Consider this system of equations

$$2x + 3y + z = 6$$ $$-x+y+2z = 7$$ $$ax+y+4z=b$$

Find the values of $a$ and $b$ for which the system has an infinite number of solutions.

I am stuck struggling with the solution offered to this problem.

The first step is easy. The matrix of the coefficients of the equations must have zero determinant so that the solution is at least not unique, eg so $$\begin{vmatrix} 2 && 3 && 1 \\ -1 && 1 && 2 \\ a && 1 && 4 \end{vmatrix} = 0$$ This gives $5a + 15 = 0$, and so $a=-3$

However, the next step is a bit more confusing.

The solution expresses the system in the form $$\begin{pmatrix} x \\ y \\ z\end{pmatrix} = \frac{1}{5a+15} \begin{pmatrix} 2 && -11 && 5 \\ -2 && 11 && -5 \\ 2 && -11 && 5 \end{pmatrix} \begin{pmatrix} 6 \\ 7 \\ b\end{pmatrix} $$ They get this by left multiplying the system by the inverse of the matrix of coefficients.

The confusing part is that they then go and consider the final row of the system and set it equal to zero, eg $$\frac{1}{5a+15} (2 \times 6 + (-11) \times 7 + 5 \times b) = 0$$ giving $b=13$

My question is why does the final row being zero give us the infinite number of solutions?

Answer 1

Observe that if one of the equations in this system can be written as a linear combination of the other two equations, then the system reduces to two equations in three unknowns. Consequently, there is one degree of freedom, and thus, there are infinitely many solutions to the system. (Explicitly, each solution corresponds to setting the free variable equal to some constant.)

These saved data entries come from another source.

(** [refresh] raises exactly on an unguarded failure. *)
Lemma refresh_raises (sys : System) (d : DataStore) :
  unguarded_failure sys ↔ ∃ e, refresh sys d = Raise e.
Proof.
  assert (Hhost : (∃ e, get_hostname sys = Raise e) ↔ (∃ e, gethostname sys = Raise e))
    by reflexivity.
  assert (Hram : (∃ e, get_ram_label sys = Raise e)
                 ↔ (∃ e, virtual_memory_total sys = Raise e)).
  { unfold get_ram_label. destruct (virtual_memory_total sys); cbn;
      split; intros [e He]; first [discriminate He | eauto]. }
  assert (Hdisk : (∃ e, get_disk sys = Raise e) ↔ (∃ e, disk_usage_root sys = Raise e)).
  { unfold get_disk. destruct (disk_usage_root sys); cbn;
      split; intros [e He]; first [discriminate He | eauto]. }
  pose proof (get_cpu_raises sys) as Hcpu.
  pose proof (get_network_raises sys) as Hnet.
  assert (Hany : (∃ e, refresh sys d = Raise e)
                 ↔ (∃ e, get_hostname sys = Raise e) ∨ (∃ e, get_ram_label sys = Raise e)
                   ∨ (∃ e, get_cpu sys = Raise e) ∨ (∃ e, get_network sys = Raise e)
                   ∨ (∃ e, get_disk sys = Raise e)).
  { unfold refresh, collect, get_ip.
    destruct (udp_sockname sys); cbn;
      destruct (get_hostname sys); cbn;
      destruct (get_ram_label sys); cbn;
      destruct (get_cpu sys); cbn;
      destruct (get_network sys); cbn;
      destruct (get_disk sys); cbn;
      (split; [intros [e He]; first [discriminate He | eauto 8]
              |intros Hor; first [now eauto
                                 |exfalso; decompose [or ex] Hor; discriminate]]). }
  unfold unguarded_failure. rewrite Hany, Hhost, Hram, Hcpu, Hnet, Hdisk. tauto.
Qed.

(** C7, as the program has it.  Three failures are absorbed where they
    occur, and [refresh] then goes on: [get_ip] never raises and yields
    "No IP" when the socket fails; [get_cpu] prints a temperature of 0.0
    when the thermal zone cannot be read and the sensors, asked, have no
    reading under any of the three keys; [get_network] shows DOWN when the
    TCP probe fails.  Every other failure, and no other case, makes
    [refresh] raise before the store is touched: a round of the background
    task then logs the error, keeps every stored value as it was, and the
    next round whose refresh succeeds stores that refresh's result.  A
    refresh that succeeds replaces the six entries by the collected values
    and leaves any other entry alone. *)
Theorem refresh_all_or_nothing (sys next : System) (d : DataStore) (log : list string) :
  (∃ ip, get_ip sys = Ok ip ∧ (∀ e, udp_sockname sys = Raise e → ip = "No IP"))
  ∧ (∀ e pct t, cpu_percent sys = Ok pct → thermal_zone0 sys = Raise e →
       sensors_temperatures sys = Ok t →
       (∀ key, key ∈ ["cpu_thermal"; "cpu-thermal"; "coretemp"]
               → t !! key = None ∨ t !! key = Some []) →
       get_cpu sys = Ok ("CPU:" +:+ fmt_f 0 pct +:+ "%  T:0.0C"))
  ∧ (∀ e stats ifaces, tcp_probe sys = Raise e → net_if_stats sys = Ok stats →
       collect_ifaces sys stats = Ok ifaces →
       get_network sys
       = Ok ("Net:" +:+ str_or (str_join "&" ifaces) "None" +:+ " [DOWN]"))
  ∧ (unguarded_failure sys ↔ ∃ e, refresh sys d = Raise e)
  ∧ (∀ d', refresh sys d = Ok d' →
       background_refresh_step sys (d, log) = (d', log)
       ∧ ∃ new, collect sys = Ok new
           ∧ (∀ k, k ∈ metric_keys → is_Some (new !! k))
           ∧ (∀ k, _data d' !! k = match new !! k with
                                   | Some v => Some v
                                   | None => _data d !! k
                                   end))
  ∧ (∀ e, refresh sys d = Raise e →
       background_refresh_step sys (d, log) = (d, log ++ ["Refresh error: " +:+ e])
       ∧ (∀ d'', refresh next d = Ok d'' →
            fst (background_refresh [sys; next] (d, log)) = d'')).
Proof.
  split; [|split; [|split; [|split; [|split]]]].
  - unfold get_ip. destruct (udp_sockname sys) as [ip|e0]; cbn.
    + exists ip. split; [reflexivity|]. intros e He. discriminate He.
    + exists "No IP". auto.
  - intros e pct t Hpct Htherm Ht Hnone. unfold get_cpu.
    rewrite Hpct, Htherm. cbn [try_except].
    rewrite (probe_sensors_none sys t _ Ht Hnone). reflexivity.
  - intros e stats ifaces Hprobe Hstats Hifaces. unfold get_network.
    rewrite Hprobe, Hstats. cbn. rewrite Hifaces. reflexivity.
  - apply refresh_raises.
  - intros d' Hr. split; [unfold background_refresh_step; cbn [fst snd]; now rewrite Hr|].
    apply refresh_ok in Hr as (new & Hnew & Hd'). exists new.
    split; [exact Hnew|]. split; [intros k Hk; now apply (collect_keys sys)|].
    intros k. rewrite Hd'. destruct (new !! k) as [v|] eqn:Ek.
    + now apply lookup_union_Some_l.
    + now apply lookup_union_r.
  - intros e Hr.
    assert (Estep : background_refresh_step sys (d, log)
                    = (d, log ++ ["Refresh error: " +:+ e]))
      by (unfold background_refresh_step; cbn [fst snd]; now rewrite Hr).
    split; [exact Estep|]. intros d'' Hnext.
    rewrite background_refresh_two, Estep.
    unfold background_refresh_step. cbn [fst snd]. now rewrite Hnext.
Qed.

Ultimately, it suffices to find constants $c_1$ and $c_2$ such that $\langle a, 1, 4 \rangle = c_1 \langle 2, 3, 1 \rangle + c_2 \langle -1, 1, 2 \rangle.$ Of course, this can be achieved by solving the induced $2 \times 2$ system of equations $$\begin{cases} 3c_1 + c_2 = 1 \text{ and} \\ c_1 + 2 c_2 = 4. \end{cases}$$ Equivalently, one can obtain the reduced row-echelon form of the matrix $\begin{pmatrix} 3 & 1 & 1 \\ 1 & 2 & 4 \end{pmatrix}$ to find that $c_1 = -\frac 2 5$ and $c_2 = \frac{11} 5.$ From here, we find that $a = 2c_1 - c_2 = -3$ and $b = 6c_1 + 7c_2 = \frac{65} 5 = 13.$

Answer 2

Another way of getting b is through SVD (or equivalently eigenvalues, but I think SVD is a bit cleaner). If you're trying to solve Ax=y, then plugging in the SVD of A, you have USV'x=y, or SV'x=U'y. Now, the final entry of the left hand side is going to be zero because that singular value is zero, so the final entry of the right hand side had better be zero as well if you're going to have a solution. That gives you that the dot product of the last column of U with the right hand side is zero, and from there it's straightforward to plug in the numbers. I wouldn't want to do it by hand, but it's almost trivial on a computer.